Task prompt
Go through the data below line by line and report how many lines contain "pathSoFar", giving only that figure.

Records contained in a dataset

(** * Giza: a hierarchical store with bubbling events

    A shallow embedding of the Bubbler (two event buses, subscription
    filters, upward propagation), of the Store (a tree of nodes addressed by
    path, created on write) and of the Giza facade, followed by the
    properties stated about them.

    Callbacks are opaque: calling one is recorded and has no other effect.
    The Store records its calls on the bubbler it was given, and takes them
    to return. *)

From Stdlib Require Import String Ascii ZArith Lia.
From stdpp Require Import base option list gmap strings.
From Equations Require Import Equations.

Open Scope string_scope.
Open Scope list_scope.

(** * JavaScript strings: the operations the sources use on paths *)

Module JsString.

Definition slash : ascii := "/"%char.

Definition is_slash (c : ascii) : bool := Ascii.eqb c slash.

(** [path.lastIndexOf('/')]; [None] stands for the [-1] of JavaScript. *)
Fixpoint lastIndexOf (s : string) : option nat :=
  match s with
  | EmptyString => None
  | String c r =>
      match lastIndexOf r with
      | Some i => Some (S i)
      | None => if is_slash c then Some 0 else None
      end
  end.

(** [path.replace(/\/+$/, '')]: drops the trailing run of slashes. *)
Fixpoint stripTrailingSlashes (s : string) : string :=
  match s with
  | EmptyString => EmptyString
  | String c r =>
      match stripTrailingSlashes r with
      | EmptyString => if is_slash c then EmptyString else String c EmptyString
      | r' => String c r'
      end
  end.
(** * debdiff: the diff engine of github.com/daaku/debdiff

    A shallow embedding of the Go command [debdiff]: the ignore-rule
    matcher, the three inventory builders, the set-difference pass and the
    content-divergence pass, together with the parts of the Go standard
    library they rest on ([sort.Search], [strings.HasPrefix],
    [strings.Replace], [bufio.Scanner] with [ScanLines], [filepath.Walk],
    [filepath.Join], the [os] error predicates and [pkg/errors.Wrap]).

    Go strings are byte strings and compare byte-wise; they are modelled by
    [string], whose [String.compare] is the lexicographic order on the
    codes of the characters. *)

From Stdlib Require Import String Ascii List Bool Arith PeanoNat NArith Lia.
From Stdlib Require Import Sorted Permutation RelationClasses.
From Equations Require Import Equations.
Import ListNotations.

Local Open Scope string_scope.
Local Open Scope list_scope.

(** ** Go strings *)

Module GoString.

(** [a >= x] on Go strings. *)
Definition geb (a x : string) : bool := negb (String.ltb a x).

(** [strings.HasPrefix(s, prefix)]:
    [len(s) >= len(prefix) && s[:len(prefix)] == prefix]. *)
Definition HasPrefix (s pre : string) : bool :=
  (String.length pre <=? String.length s)%nat
  && String.eqb (String.substring 0 (String.length pre) s) pre.

(** The first byte of a non-empty string; [None] is Go's index-out-of-range
    panic on [s[0]]. *)
Definition first (s : string) : option ascii := String.get 0 s.

End GoString.

(** ** The literal ignore rule *)

(** [type simpleGlob string] and its [Match] method. *)
Definition simpleGlob_Match (g path : string) : bool :=
  if String.eqb path g then true
  else GoString.HasPrefix path (g ++ "/").

(** ** Binary search: [sort.Search], [sort.SearchStrings], [contains] *)

(** The loop of [sort.Search]:
    [for i < j { h := int(uint(i+j) >> 1); if !f(h) { i = h+1 } else { j = h } }].
    Slice lengths are below 2^63, so [uint(i+j)] does not wrap and the
    indices are natural numbers. *)
Equations? Search_loop (f : nat -> bool) (i j : nat) : nat by wf (j - i) lt :=
  Search_loop f i j with lt_dec i j => {
    | left _ with f ((i + j) / 2) => {
        | false => Search_loop f ((i + j) / 2 + 1) j
        | true => Search_loop f i ((i + j) / 2) }
    | right _ => i }.
Proof.
  all: change (fst (Nat.divmod (i + j) 1 0 1)) with ((i + j) / 2).
  all: assert (Hh : i <= (i + j) / 2 < j)
    by (split; [apply Nat.div_le_lower_bound | apply Nat.Div0.div_lt_upper_bound]; lia).
  all: lia.
Qed.

(** [sort.Search(n, f)]. *)
Definition Search (n : nat) (f : nat -> bool) : nat := Search_loop f 0 n.

(** [sort.SearchStrings(a, x)]: [Search(len(a), func(i) bool { return a[i] >= x })].
    [Search] evaluates [f] only at indices below [len(a)] (lemma
    [Search_loop_ext]), so the default of [nth] is never looked at. *)
Definition SearchStrings (a : list string) (x : string) : nat :=
  Search (length a) (fun i => GoString.geb (nth i a "") x).

(** [func contains(a []string, x string) bool]. *)
Definition contains (a : list string) (x : string) : bool :=
  let i := SearchStrings a x in
  if (i =? length a)%nat then false
  else String.eqb (nth i a "") x.

(** The linear scan the binary search is compared with: the first element
    equal to [x], if any, decides. *)
Fixpoint linear_contains (a : list string) (x : string) : bool :=
  match a with
  | [] => false
  | y :: rest => if String.eqb y x then true else linear_contains rest x
  end.

(** ** Errors *)

(** The system-call error numbers the program tells apart. *)
Inductive errno := ENOENT | EACCES | EPERM | EIO | ENOTDIR | ELOOP.

(** Go [error] values that occur in the program.  [Wrapped cause msg] is
    the value built by [errors.Wrap(cause, msg)] of github.com/pkg/errors: a
    private wrapper type around [cause]. *)
Inductive error :=
| PathError (op path : string) (e : errno)   (* *os.PathError *)
| ErrTooLong                                 (* bufio.ErrTooLong *)
| ErrBadPattern                              (* filepath.ErrBadPattern *)
| ErrGlobSyntax (pattern : string)           (* an error of glob.Compile *)
| SkipDir                                    (* filepath.SkipDir *)
| Wrapped (cause : error) (msg : string).

Definition errors_Wrap (err : error) (msg : string) : error := Wrapped err msg.

(** [errors.Cause]: strips every wrapper of pkg/errors. *)
Fixpoint errors_Cause (err : error) : error :=
  match err with
  | Wrapped cause _ => errors_Cause cause
  | _ => err
  end.

(** [os.IsNotExist] and [os.IsPermission] look through [*os.PathError]
    (and [*os.LinkError], [*os.SyscallError]) only; a wrapper of pkg/errors
    is a foreign type to them and is compared as it stands. *)
Definition os_IsNotExist (err : error) : bool :=
  match err with
  | PathError _ _ ENOENT => true
  | _ => false
  end.

Definition os_IsPermission (err : error) : bool :=
  match err with
  | PathError _ _ EACCES | PathError _ _ EPERM => true
  | _ => false
  end.

Definition is_SkipDir (err : error) : bool :=
  match err with
  | SkipDir => true
  | _ => false
  end.

(** ** Strings and paths of the Go library *)

Definition newline : ascii := "010"%char.
Definition carriage_return : ascii := "013"%char.

(** [strings.Replace(s, old, new, 1)]: the first occurrence of [old] in [s]
    is replaced; an empty [old] matches at the beginning. *)
Definition strings_Replace1 (s old new : string) : string :=
  match String.index 0 old s with
  | None => s
  | Some i =>
      String.substring 0 i s ++ new
      ++ String.substring (i + String.length old)
           (String.length s - (i + String.length old)) s
  end.

(** [strings.IndexAny(s, chars) > -1]. *)
Fixpoint strings_ContainsAny (s chars : string) : bool :=
  match s with
  | EmptyString => false
  | String c rest =>
      match String.index 0 (String c EmptyString) chars with
      | Some _ => true
      | None => strings_ContainsAny rest chars
      end
  end.

(** The elements of a path between its separators. *)
Fixpoint split_sep (s cur : string) : list string :=
  match s with
  | EmptyString => [cur]
  | String c rest =>
      if Ascii.eqb c "/" then cur :: split_sep rest EmptyString
      else split_sep rest (cur ++ String c EmptyString)
  end.

(** One element of the loop of [filepath.Clean], on the elements written so
    far (last one first).  Empty and [.] elements are dropped; [..] removes
    the last real element, is kept in front of a path that is not rooted
    and is dropped at the root. *)
Definition clean_elem (rooted : bool) (out : list string) (elem : string)
  : list string :=
  if String.eqb elem "" || String.eqb elem "." then out
  else if String.eqb elem ".." then
    match out with
    | top :: below => if String.eqb top ".." then elem :: out else below
    | [] => if rooted then [] else [elem]
    end
  else elem :: out.

(** [filepath.Clean] on Unix. *)
Definition filepath_Clean (path : string) : string :=
  match path with
  | EmptyString => "."
  | String c _ =>
      let rooted := Ascii.eqb c "/" in
      let out := fold_left (clean_elem rooted) (split_sep path "") [] in
      let body := String.concat "/" (rev out) in
      if rooted then "/" ++ body
      else if String.eqb body "" then "." else body
  end.
Definition name (n : Node) : string :=
  match n with mkNode nm _ => nm end.

Definition edges (n : Node) : list Edge :=
  match n with mkNode _ es => es end.

(** [[Edge(node=rec(n), time=edges[n]) for n in ns]]: for each key the
    subtree is built first, then the delay [edges[n]] is read. *)
Fixpoint comprehension (rec : string -> outcome Node) (edges : dict Q)
    (ns : list string) : outcome (list Edge) :=
  match ns with
  | [] => Ok []
  | n :: ns' =>
      match rec n with
      | Ok child =>
          match dict_get edges n with
          | None => Raise (KeyError n)
          | Some t =>
              match comprehension rec edges ns' with
              | Ok es => Ok (mkEdge child t :: es)
              | Raise e => Raise e
              | OutOfFuel => OutOfFuel
              end
          end
      | Raise e => Raise e
      | OutOfFuel => OutOfFuel
      end
  end.

(** [build_dag]: the comprehension walks the keys of the node's edge
    mapping in insertion order. *)
Fixpoint build_dag (fuel : nat) (w : workflow) (node_name : string)
    : outcome Node :=
  match fuel with
  | O => OutOfFuel
  | S fuel' =>
      match dict_get w node_name with
      | None => Raise (KeyError node_name)
      | Some val =>
          let edges := get_edges val in
          match comprehension (build_dag fuel' w) edges (dict_keys edges) with
          | Ok es => Ok (mkNode node_name es)
          | Raise e => Raise e
          | OutOfFuel => OutOfFuel
          end
      end
  end.

(** [parse_spec], from the point where the file has been read and parsed:
    [get_start_nodes(workflow)[0]], then [build_dag]. *)
Definition parse_spec (fuel : nat) (w : workflow) : outcome Node :=
  match get_start_nodes w with
  | [] => Raise IndexError
  | start_node :: _ => build_dag fuel w start_node
  end.

(** The cycle check [c] and the builder [b] end alike: both return, or
    both raise the same exception. *)
Definition agrees (c : outcome (bool * list string)) (b : outcome Node)
    : Prop :=
  match c with
  | Ok (false, _) => exists t, b = Ok t
  | Raise e => b = Raise e
  | _ => True
  end.

(** ** The cycle check as the specification words it

    [walk(node, pathSoFar)]: a cycle exists when [node] is already on
    [pathSoFar]; otherwise every edge target is walked with
    [pathSoFar + [node]], a fresh list for each branch. *)
Fixpoint any_walk (rec : string -> outcome bool) (ns : list string)
    : outcome bool :=
  match ns with
  | [] => Ok false
  | n :: ns' =>
      match rec n with
      | Ok true => Ok true
      | Ok false => any_walk rec ns'
      | Raise e => Raise e
      | OutOfFuel => OutOfFuel
      end
  end.

Fixpoint walk (fuel : nat) (w : workflow) (node : string)
    (pathSoFar : list string) : outcome bool :=
  match fuel with
  | O => OutOfFuel
  | S fuel' =>
      if mem node pathSoFar then Ok true
      else
        match dict_get w node with
        | None => Raise (KeyError node)
        | Some val =>
            any_walk (fun n => walk fuel' w n (pathSoFar ++ [node]))
                     (dict_keys (get_edges val))
        end
  end.

(** ** Reachability in the raw graph *)

(** [edge_of w a b]: the node [a] of [w] declares an edge to [b]. *)
Definition edge_of (w : workflow) (a b : string) : Prop :=
  exists val, dict_get w a = Some val /\ In b (dict_keys (get_edges val)).

(** [graph_path w a p b]: following the names [p] one after the other from
    [a] along declared edges ends in [b]. *)
Fixpoint graph_path (w : workflow) (a : string) (p : list string)
    (b : string) : Prop :=
  match p with
  | [] => a = b
  | n :: p' => edge_of w a n /\ graph_path w n p' b
  end.

(** An edge whose target is no key of the graph. *)
Definition dangling_edge (w : workflow) (a b : string) : Prop :=
  edge_of w a b /\ dict_get w b = None.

Result below
6